3.     Ta'âdul (Netral dan Adil) ialah sikap adil dan netral dalam melihat, menimbang, menyikapi dan menyelesaikan segala permasalahan. Adil tidak selamanya berarti sama atau setara (tamâtsul). Adil adalah sikap proporsional berdasarkan hak dan kewajiban masing-masing. Kalaupun keadilan menuntut adanya kesamaan atau kesetaraan, hal itu hanya berlaku ketika realitas individu benarbenar sama dan setara secara persis dalam segala sifat-sifatnya. Apabila dalam realitasnya terjadi tafâdlul (keunggulan), maka keadilan menuntut perbedaan dan pengutamaan (tafdlîl).

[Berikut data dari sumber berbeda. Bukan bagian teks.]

(** *** No request spoils the text of a workflow *)

Lemma texts_op o s : wf_op o → texts (ks s) → texts (ks (run_op o s)).
Proof.
  intros Ho. destruct o as [job u p| | | | | | | | | | |q|q| | | |j data ttl|c|id text|id| | | | | ];
    cbn [run_op wf_op] in *; unfold_scripts.
  1: pose proof (unique_slot_key u p) as Huk; destruct (unique_slot u p) as [uk ttl]; cbn [fst snd] in *.
  all: lazymatch goal with |- _ → texts (ks (?c _).1) =>
         apply (stable_at (λ s, texts (ks s)) c) end; gentle_walk.
  - by apply gentle_unique.
  - by apply (gentle_SET (KPaused q)).
  - by apply (gentle_SET (KResult j)).
  - by destruct c.
  - apply gentle_save, Ho.
  - apply gentle_count.
Qed.

(** *** Reachable states *)

(** What holds of every state the program reaches. *)
Record sound (s : S) : Prop := {
  sound_inv : Inv (ks s);
  sound_lasting : lasting s;
  sound_texts : texts (ks s)
}.

Lemma sound_step s s' : sound s → step s s' → sound s'.
Proof.
  intros [HI Hl Ht] Hstep. destruct Hstep as [o s Ho|s|d s Hd]; split.
  - by apply good_op.
  - by apply lasting_op.
  - by apply texts_op.
  - by destruct (law_transport s) as [-> _].
  - by apply lasting_transport.
  - by apply texts_transport.
  - by apply Inv_advance.
  - by apply lasting_advance.
  - by apply texts_advance.
Qed.

Lemma reachable_sound s : reachable s → sound s.
Proof.
  induction 1 as [s Hk He|s s' _ IH Hstep]; [|by eapply sound_step].
  split.
  - rewrite Hk. apply Inv_empty.
  - intros k _ _. by rewrite He.
  - intros id t _ Ht. unfold str_at in Ht. by rewrite Hk, lookup_empty in Ht.
Qed.

Lemma reachable_steps s s' : reachable s → rtc step s s' → reachable s'.
Proof. intros Hs Hr. induction Hr; [done|]. eauto using reachable_step. Qed.

(** C32: in every reachable state every key of the program holds a value of its
    kind with well-formed contents: no operation can ever fail for the type of
    a key or for a field that is not a number. *)
Theorem reachable_typed s : reachable s → wf_store (ks s).
Proof. intros Hr. by apply inv_wf, sound_inv, reachable_sound. Qed.

(** C2: in every reachable state a job is active in a queue exactly when it
    holds a lease there, whatever was lost, repeated or raced: every job whose
    worker dies is seen by the recovery sweep. *)
Theorem reachable_leased s q j : reachable s → wf_queue q →
  j ∈ set_at (ks s) (activeKey q) ↔ is_Some (zset_at (ks s) (leaseKey q) !! j).
Proof. intros Hr Hq. apply reachable_sound, sound_inv in Hr. by apply (inv_leased _ Hr). Qed.

(** C1: no job is ever lost.  In every reachable state in which the failure
    counters have not overflowed, a job with a complete record whose state is
    not final can be found where its state says: waiting jobs in a ready or
    delayed set, active ones in an active set (so under a lease), retries in a
    delayed set, dead ones on a dead list. *)
Theorem reachable_placed s j st : reachable s → sound_stats (ks s) → wf_id j → sound_job j (ks s) →
  hash_at (ks s) (jobKey j) !! "state" = Some st → place_of st j (ks s).
Proof. intros Hr Hs Hj Hsj. apply reachable_sound, sound_inv in Hr. by apply (inv_placed _ Hr). Qed.
End System.
(** The events of any other request keep a sound job on the board. *)
Lemma promised_keeps q j o m es b : wf_queue q → promised q m o es → sound_stats m → sound_job j m →
  happens es (board_of q m) b → on_board j (board_of q m) → on_board j b ∨ settles q j o.
Proof.
  intros Hq Hp Hst Hjob Hh Hj.
  assert (Hkeep : (∀ e, e ∈ es → ¬ ends j e) → on_board j b ∨ settles q j o).
  { intros He. left. by apply (on_board_events j es _ _ He Hh). }
  assert (Hnil : es = [] → on_board j b ∨ settles q j o).
  { intros ->. apply Hkeep. by intros e ?%elem_of_nil. }
  assert (Hone : ∀ e, es = [e] → ¬ ends j e → on_board j b ∨ settles q j o).
  { intros e -> He. apply Hkeep. by intros e' ->%list_elem_of_singleton. }
  assert (Hall : ∀ (ids : list string) (ev : string → event), (∀ i, ¬ ends j (ev i)) →
    es = ev <$> ids → on_board j b ∨ settles q j o).
  { intros ids ev Hev ->. apply Hkeep. intros e (i & -> & _)%list_elem_of_fmap. apply Hev. }
  assert (Hmoved : ∀ i e, es = [Release i; e] → (∀ b, on_board i (happen b e)) →
    subject e = Some i → ¬ ends i e → on_board j b ∨ settles q j o).
  { intros i e -> Hi Hsub He. left. rewrite (happens_foldl _ _ _ Hh). by apply on_board_moved. }
  unfold settles. destruct o; cbn in Hp; try (apply Hnil; exact Hp); case_decide as Hqq; try (apply Hnil; exact Hp);
    try subst q0.
  - case_decide; [by apply Hnil|]. eapply Hone; [exact Hp|]. case_decide; by intros [].
  - destruct Hp as [[Hes _]|(_ & i & ? & ? & _ & Hes)]; [by apply Hnil|]. eapply Hone; [exact Hes|by intros []].
  - destruct (decide (j0 = j)) as [->|Hne]; [right; left; eauto|]. by eapply Hone; [exact Hp|].
  - destruct Hp as [[Hes Hn]|Hes].
    + eapply Hone; [exact Hes|]. cbn. intros ->. by apply Hn.
    + case_decide; eapply Hmoved; [exact Hes|apply on_board_buried|done|by intros []
        |exact Hes|intros; apply on_board_postponed|done|by intros []].
  - eapply Hmoved; [exact Hp|intros; apply on_board_postponed|done|by intros []].
  - destruct (decide (j0 = j)) as [->|Hne]; [right; right; left; eauto|]. by eapply Hone; [exact Hp|].
  - eapply (Hall _ (λ i, Due i _ _)); [by intros ? []|exact Hp].
  - case_decide; [eapply Hone; [exact Hp|by intros []]|by apply Hnil].
  - eapply (Hall _ (λ i, Expire i _ _)); [by intros ? []|exact Hp].
  - case_decide; [eapply Hone; [exact Hp|by intros []]|by apply Hnil].
  - right. by right; right.
Qed.

(** C6: a job leaves a queue only when it is settled.  As long as the failure
    counters have not overflowed and the job's record is complete, no request
    but an acknowledgement or a cancellation of this job, or a purge of the
    queue, takes it off the board: no sweep, no promotion, no failure and no
    request about another job or queue can lose it. *)
Theorem leaves_only_settled s s' q j : reachable s → step s s' → wf_queue q →
  sound_stats (ks s) → sound_job j (ks s) → on_board j (board_of q (ks s)) →
  on_board j (board_of q (ks s')) ∨ ∃ o, settles q j o ∧ s' = run_op o s.
Proof.
  intros Hs Hstep Hq Hst Hjob Hj. pose proof (board_idle q s s' Hs Hq) as Hidle.
  destruct Hstep as [o s Ho|s|d s Hd]; [|left; rewrite Hidle; eauto..].
  destruct (refines_op q Hq o s Ho (sound_inv _ (reachable_sound s Hs))) as (es & Hp & Hh).
  destruct (promised_keeps q j o _ es _ Hq Hp Hst Hjob Hh Hj); eauto.
Qed.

Penyetaraan antara dua hal yang jelas tafâdlul, adalah tindakan aniaya yangbertentangan dengan asas keadilan itu sendiri. Sikap ta'âdul ini berdasarkan firman Allah: Hai orang-orang yang beriman, hendaklah kamu jadi orang-orang yang selalu menegakkan (kebenaran) karena Allah, menjadi saksi dengan adil. Dan janganlah sekali-kali kebencianmu terhadap sesuatu kaum, mendorong kamu untuk berlaku tidak adil. Berlaku adillah, karena adil itu lebih dekat kepada takwa. (QS. Alma'idah: 8).
4.     Tasâmuh (toleran) ialah sikap toleran yang bersedia menghargai terhadap segala kenyataan perbedaan dan keanekaragaman, baik dalam pemikiran, keyakinan, sosial kemasyarakatan, suku, bangsa, agama, tradisi-budaya dan lain sebagainya.Toleransi dalam konteks agama dan keyakinan bukan berarti kompromi akidah. Bukan berarti mengakui kebenaran keyakinan dan kepercayaan orang lain. Toleransi agama juga bukan berarti mengakui kesesatan dan kebatilan sebagai sesuatu yang haq dan benar.Yang salah dan sesat tetap harus diyakini sebagai kesalahan dan kesesatan. Dan yang haq dan benar harus tetap diyakini sebagai kebenaran yang haq. Dalam kaitannya dengan toleransi agama, Allah SWT berfirman: Untukmulah agamamu, dan untukkulah, agamaku. (QS. Alkafirun: 6). Barangsiapa mencari agama selain agama Islam, maka sekali-kali tidaklah akan diterima (agama itu) daripadanya, dan dia di akhirat termasuk orang-orang yang rugi. (QS. Ali Imran: 85). Hai manusia, sesungguhnya Kami menciptakan kamu dari seorang lakilaki dan seorang perempuan dan menjadikan kamu berbangsa-bangsa dan bersuku-suku supaya kamu saling kenal mengenal. Sesungguhnya orang yang paling mulia di antara kamu di sisi Allah ialah orang yang paling bertakwa di antara kamu. (QS. Alhujurat; 13). Ingatlah ketika Tuhanmu berfirman kepada para malaikat: ‚Sesungguhnya Aku hendak menjadikan seorang khalifah di muka bumi‚. (QS. Albaqarah: 30).
Aswaja sebagai Manhaj Al-Harokah 
Selain sebagai landasan berpikir (Manhaj Al-Fikr), Aswaja juga menjadi landasan bergerak atau bertindak. Disamping kita mempercayai takdir, namun sudah seharusnya kita berusaha untuk bergerak dengan menggunakan karakter Ahlussunnah Wal Jama’ah, demi mewujudkan Islam yang benar dan Rahmatan Lil Alamin.